Metabolism And Excretion
In humans, safinamide is almost exclusively eliminated via metabolism (~5% of the drug is eliminated unchanged, mainly in urine), through three main metabolic pathways. One pathway involves hydrolytic oxidation of the amide moiety leading to the primary metabolite 'safinamide acid' (NW-1153). Another pathway is oxidative cleavage of the ether bond forming 'Odebenzylated safinamide' (NW-1199). Finally, the 'N-dealkylated acid' (NW-1689) is formed by oxidative cleavage of the amine bond of either safinamide or the primary safinamide acid metabolite (NW-1153). The 'N-dealkylated acid' (NW-1689) undergoes further conjugation with glucuronic acid yielding its acyl glucuronide. NW-1689 is the main circulating metabolite in human plasma, exceeding the exposure of the parent (161% of parent). NW-1689 AG and NW-1153 account for about 18% and 11% of the parent drug exposure, respectively. None of the metabolites has pharmacological activity.
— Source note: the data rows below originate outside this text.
(** * PE Import Analyzer: a shallow embedding of [PE-Import-Analyzer.py]

    The script parses a PE file with LIEF, groups the imported functions by
    DLL, and renders a text or HTML report annotated from a static catalog.

    Modelling conventions.
    - Python [str] values are Rocq [string]s; the development covers ASCII
      text, for which [str.lower] maps [A-Z] to [a-z] and string comparison
      is bytewise lexicographic.
    - A Python [dict] is an association list in insertion order with unique
      keys ([dict_set] overwrites in place, or appends a new key at the end).
    - [list.sort] and [sorted] are stable; they are modelled by a stable
      insertion sort on the key [str.lower].
    - Exceptions are values of [exn]; a computation that can raise returns
      a [result]. The interactive part of [main] runs in a small monad that
      threads the console (pending input lines, emitted events).
    - LIEF, argparse, [html.escape], [os.path] (POSIX flavour), the file
      system and the iteration order of a set are the environment:
      [lief_result], [invocation] and [env] say what they hand to the
      script, and the two library functions are written out as the Python
      standard library defines them. *)

From Stdlib Require Import String Ascii List Bool Arith NArith Lia.
From Stdlib Require Import Sorting.Sorted Sorting.Permutation.
From Stdlib Require Import DecimalString DecimalN.
Import ListNotations.
Open Scope string_scope.

(** ** Python string primitives *)

Module Str.

(** [str.lower] on one ASCII character. *)
Definition lower_ascii (c : ascii) : ascii :=
  let n := nat_of_ascii c in
  if ((65 <=? n) && (n <=? 90))%nat then ascii_of_nat (n + 32) else c.

(** [str.lower]. *)
Fixpoint lower (s : string) : string :=
  match s with
  | EmptyString => EmptyString
  | String c r => String (lower_ascii c) (lower r)
  end.

(** [str(n)] for a non-negative integer: its decimal digits. *)
Definition of_N (n : N) : string := NilEmpty.string_of_uint (N.to_uint n).

(** Truthiness of a string: non-empty. *)
Definition truthy (s : string) : bool :=
  match s with EmptyString => false | String _ _ => true end.

(** [x or y] on strings. *)
Definition or_else (x y : string) : string := if truthy x then x else y.

(** Whitespace as seen by [str.strip] (ASCII range). *)
Definition is_space (c : ascii) : bool :=
  let n := nat_of_ascii c in
  (((9 <=? n) && (n <=? 13)) || ((28 <=? n) && (n <=? 32)))%nat.

Fixpoint lstrip (s : string) : string :=
  match s with
  | EmptyString => EmptyString
  | String c r => if is_space c then lstrip r else s
  end.

(** Strip trailing whitespace: a suffix made only of spaces collapses. *)
Fixpoint rstrip (s : string) : string :=
  match s with
  | EmptyString => EmptyString
  | String c r =>
      match rstrip r with
      | EmptyString => if is_space c then EmptyString else String c EmptyString
      | r' => String c r'
      end
  end.

(** [str.strip]. *)
Definition strip (s : string) : string := rstrip (lstrip s).

(** ["sep".join(lines)]. *)
Definition join (sep : string) (ls : list string) : string := String.concat sep ls.

End Str.

(** ** Stable sorting with a key, as [sorted(xs, key=str.lower)] *)

Section KeySort.
Variable key : string -> string.

Definition key_le (a b : string) : bool := String.leb (key a) (key b).

(** Insert [x] in front of the first element whose key is not smaller:
    [x] stays ahead of the elements of equal key that followed it. *)
Fixpoint insert_by (x : string) (l : list string) : list string :=
  match l with
  | [] => [x]
  | y :: r => if key_le x y then x :: y :: r else y :: insert_by x r
  end.

Fixpoint sorted_by (l : list string) : list string :=
  match l with
  | [] => []
  | x :: r => insert_by x (sorted_by r)
  end.
End KeySort.

(** The order a key induces. *)
Definition key_order (key : string -> string) (a b : string) : Prop :=
  key_le key a b = true.

(** [sorted(xs, key=str.lower)] and [xs.sort(key=str.lower)]. *)
Definition sorted_lower : list string -> list string := sorted_by Str.lower.

(** Case-insensitive order used by the script. *)
Definition le_lower (a b : string) : Prop :=
  String.leb (Str.lower a) (Str.lower b) = true.

(** ** Python dictionaries as insertion-ordered association lists *)

Section Dict.
Context {V : Type}.

Definition dict := list (string * V).

Definition keys (d : dict) : list string := map fst d.
Definition values (d : dict) : list V := map snd d.

(** [d.get(k)] / [d[k]]. *)
Fixpoint dict_get (k : string) (d : dict) : option V :=
  match d with
  | [] => None
  | (k', v) :: r => if String.eqb k' k then Some v else dict_get k r
  end.

(** [k in d]. *)
Definition dict_mem (k : string) (d : dict) : bool :=
  match dict_get k d with Some _ => true | None => false end.

(** [d[k] = v]: overwrite in place, or append a new key. *)
Fixpoint dict_set (k : string) (v : V) (d : dict) : dict :=
  match d with
  | [] => [(k, v)]
  | (k', v') :: r =>
      if String.eqb k' k then (k', v) :: r else (k', v') :: dict_set k v r
  end.

(** In-place update of the value stored under [k] (which is present at
    every call site of the script). *)
Fixpoint dict_update (k : string) (f : V -> V) (d : dict) : dict :=
  match d with
  | [] => []
  | (k', v) :: r =>
      if String.eqb k' k then (k', f v) :: r else (k', v) :: dict_update k f r
  end.
End Dict.

Arguments dict V : clear implicits.

(** ** What LIEF hands to the script *)

(** [lief.PE.ImportEntry]: [name] is empty for an import by ordinal. *)
Record ImportEntry := { entry_name : string; entry_ordinal : N }.

(** [lief.PE.Import]: one import descriptor. *)
Record Import := { imp_name : string; imp_entries : list ImportEntry }.

(** [lief.PE.Binary], as far as the script reads it. *)
Record Binary := { imports : list Import }.

(** The outcome of [lief.parse(file_path)]. *)
Inductive lief_result :=
| LiefNone                     (* parse returned None *)
| LiefOther                    (* an ELF or Mach-O object, not a PE one *)
| LiefPE (b : Binary)          (* a lief.PE.Binary *)
| LiefRaised (msg : string).   (* the library itself raised *)

(** ** Exceptions *)

Inductive exn_class :=
| ValueError
| EOFError
| OSError
| LiefError
| SystemExit (code : nat).   (* raised by sys.exit(code); not an Exception *)

(** An exception with the text [str(e)] gives. *)
Record exn := Exn { exn_kind : exn_class; exn_str : string }.

(** [isinstance(e, Exception)]: everything above but [SystemExit], which
    derives from [BaseException] only. *)
Definition is_exception (e : exn) : bool :=
  match exn_kind e with
  | SystemExit _ => false
  | _ => true
  end.

Inductive result (A : Type) :=
| Ok (a : A)
| Raise (e : exn).
Arguments Ok {A} a.
Arguments Raise {A} e.

(** ** Import extraction *)

Definition table := dict (list string).

(** [entry.name if entry.name else f"Ordinal_{entry.ordinal}"] *)
Definition func_of_entry (entry : ImportEntry) : string :=
  if Str.truthy (entry_name entry) then entry_name entry
  else "Ordinal_" ++ Str.of_N (entry_ordinal entry).

(** [imp.name or "UNKNOWN_DLL"] *)
Definition dll_name_of (imp : Import) : string :=
  Str.or_else (imp_name imp) "UNKNOWN_DLL".

(** Body of the outer loop for one import descriptor. *)
Definition add_import (imports_by_dll : table) (imp : Import) : table :=
  let dll_name := dll_name_of imp in
  let d :=
    if negb (dict_mem dll_name imports_by_dll)
    then dict_set dll_name [] imports_by_dll
    else imports_by_dll in
  fold_left
    (fun d entry =>
       dict_update dll_name (fun l => (l ++ [func_of_entry entry])%list) d)
    (imp_entries imp) d.

Definition collect_imports (binary : Binary) : table :=
  fold_left add_import (imports binary) [].

(** [for dll in imports_by_dll: imports_by_dll[dll].sort(key=str.lower)] *)
Definition sort_values (d : table) : table :=
  map (fun kv => (fst kv, sorted_lower (snd kv))) d.

(** [imports_by_dll[dll]] for a key taken from the dictionary itself. *)
Definition dict_at (dll : string) (d : table) : list string :=
  match dict_get dll d with Some l => l | None => [] end.

Definition extract_and_sort_imports (parsed : lief_result) : result table :=
  match parsed with
  | LiefRaised msg => Raise (Exn LiefError msg)
  | LiefNone | LiefOther => Raise (Exn ValueError "Not a valid PE file.")
  | LiefPE binary =>
      let imports_by_dll := sort_values (collect_imports binary) in
      Ok (map (fun dll => (dll, dict_at dll imports_by_dll))
              (sorted_lower (keys imports_by_dll)))
  end.

(** ** The annotation catalog *)

Definition DEFAULT_EXPLANATION : string :=
  "No explanation available. Please refer to official documentation.".

(** One value of [dll_api_explanations]: the keys ["explanation"] and
    ["apis"] of the nested dictionary. *)
Record dll_info := { explanation : string; apis : dict string }.
(** Once the handlers were called, a result that a call returned is stamped
    by the last call that returned it. *)
Lemma handlerCalls_last dragees rules :
  Forall (fun rule => keepsResults (Rule.handler rule)) rules ->
  forall s,
    let (calls, s1) := handlerCalls dragees rules s in
    length (resultObjects s) <= length (resultObjects s1)
    /\ (forall l : nat,
          l < length (resultObjects s) -> lastReturning calls l = None ->
          resultObjects s1 !! l = resultObjects s !! l)
    /\ (forall (l : nat) rule,
          lastReturning calls l = Some rule ->
          RuleResult.ruleId (readResult s1 l) = Some (Rule.id rule)).
Proof.
  induction 1 as [|rule rules Hadds _ IH]; intros s.
  - cbn. repeat split; auto. discriminate.
  - rewrite handlerCalls_cons, runRule_eq.
    specialize (Hadds dragees s).
    destruct (Rule.handler rule dragees s) as [results [Ra Ea]].
    cbn [fst snd resultObjects errorObjects] in *.
    destruct Hadds as ((added & ->) & Hresults).
    set (Rb := stampAll (Some (Rule.id rule)) results (resultObjects s ++ added)).
    specialize (IH (mkStore Rb Ea)).
    destruct (handlerCalls dragees rules (mkStore Rb Ea)) as [calls [R1 E1]].
    cbn [resultObjects errorObjects] in *.
    destruct IH as (HR1 & Hframe & Hlast).
    assert (HRb : length Rb = length (resultObjects s ++ added))
      by apply stampAll_length.
    rewrite length_app in HRb.
    split; [lia|]. split.
    + intros l Hl Hnone. cbn [lastReturning] in Hnone.
      destruct (lastReturning calls l) eqn:Hcalls; [discriminate Hnone|].
      case_decide as Hnot; [discriminate Hnone|].
      rewrite Hframe by (lia || exact Hcalls).
      subst Rb. rewrite (stampAll_lookup _ results _ l), decide_False by exact Hnot.
      apply lookup_app_l. exact Hl.
    + intros l owner Hsome. cbn [lastReturning] in Hsome.
      destruct (lastReturning calls l) as [later|] eqn:Hcalls.
      * injection Hsome as <-. apply Hlast. exact Hcalls.
      * case_decide as Hin; [|discriminate Hsome].
        injection Hsome as <-.
        pose proof (proj1 (Forall_forall _ _) Hresults _ Hin) as Hlt.
        unfold readResult. cbn [resultObjects].
        assert (Hlook : R1 !! l = Rb !! l)
          by (apply Hframe; [rewrite length_app in Hlt; lia | exact Hcalls]).
        rewrite (list_lookup_total_alt R1 l), Hlook, <- (list_lookup_total_alt Rb l).
        subst Rb. rewrite stampAll_returned by assumption.
        destruct ((resultObjects s ++ added) !!! l); reflexivity.
Qed.
End SharedStamps.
Safinamide is predominantly metabolized by non-microsomal enzymes (cytosolic amidases/MAOA); CYP3A4 and other CYP iso-enzymes play only a minor role in its overall biotransformation.
The total clearance of safinamide was determined to be 4.6 L/h. Terminal half-life is 20-26 h. The primary route of excretion is through the kidney (76% of safinamide dose recovered in the urine, primarily in the form of inactive metabolites).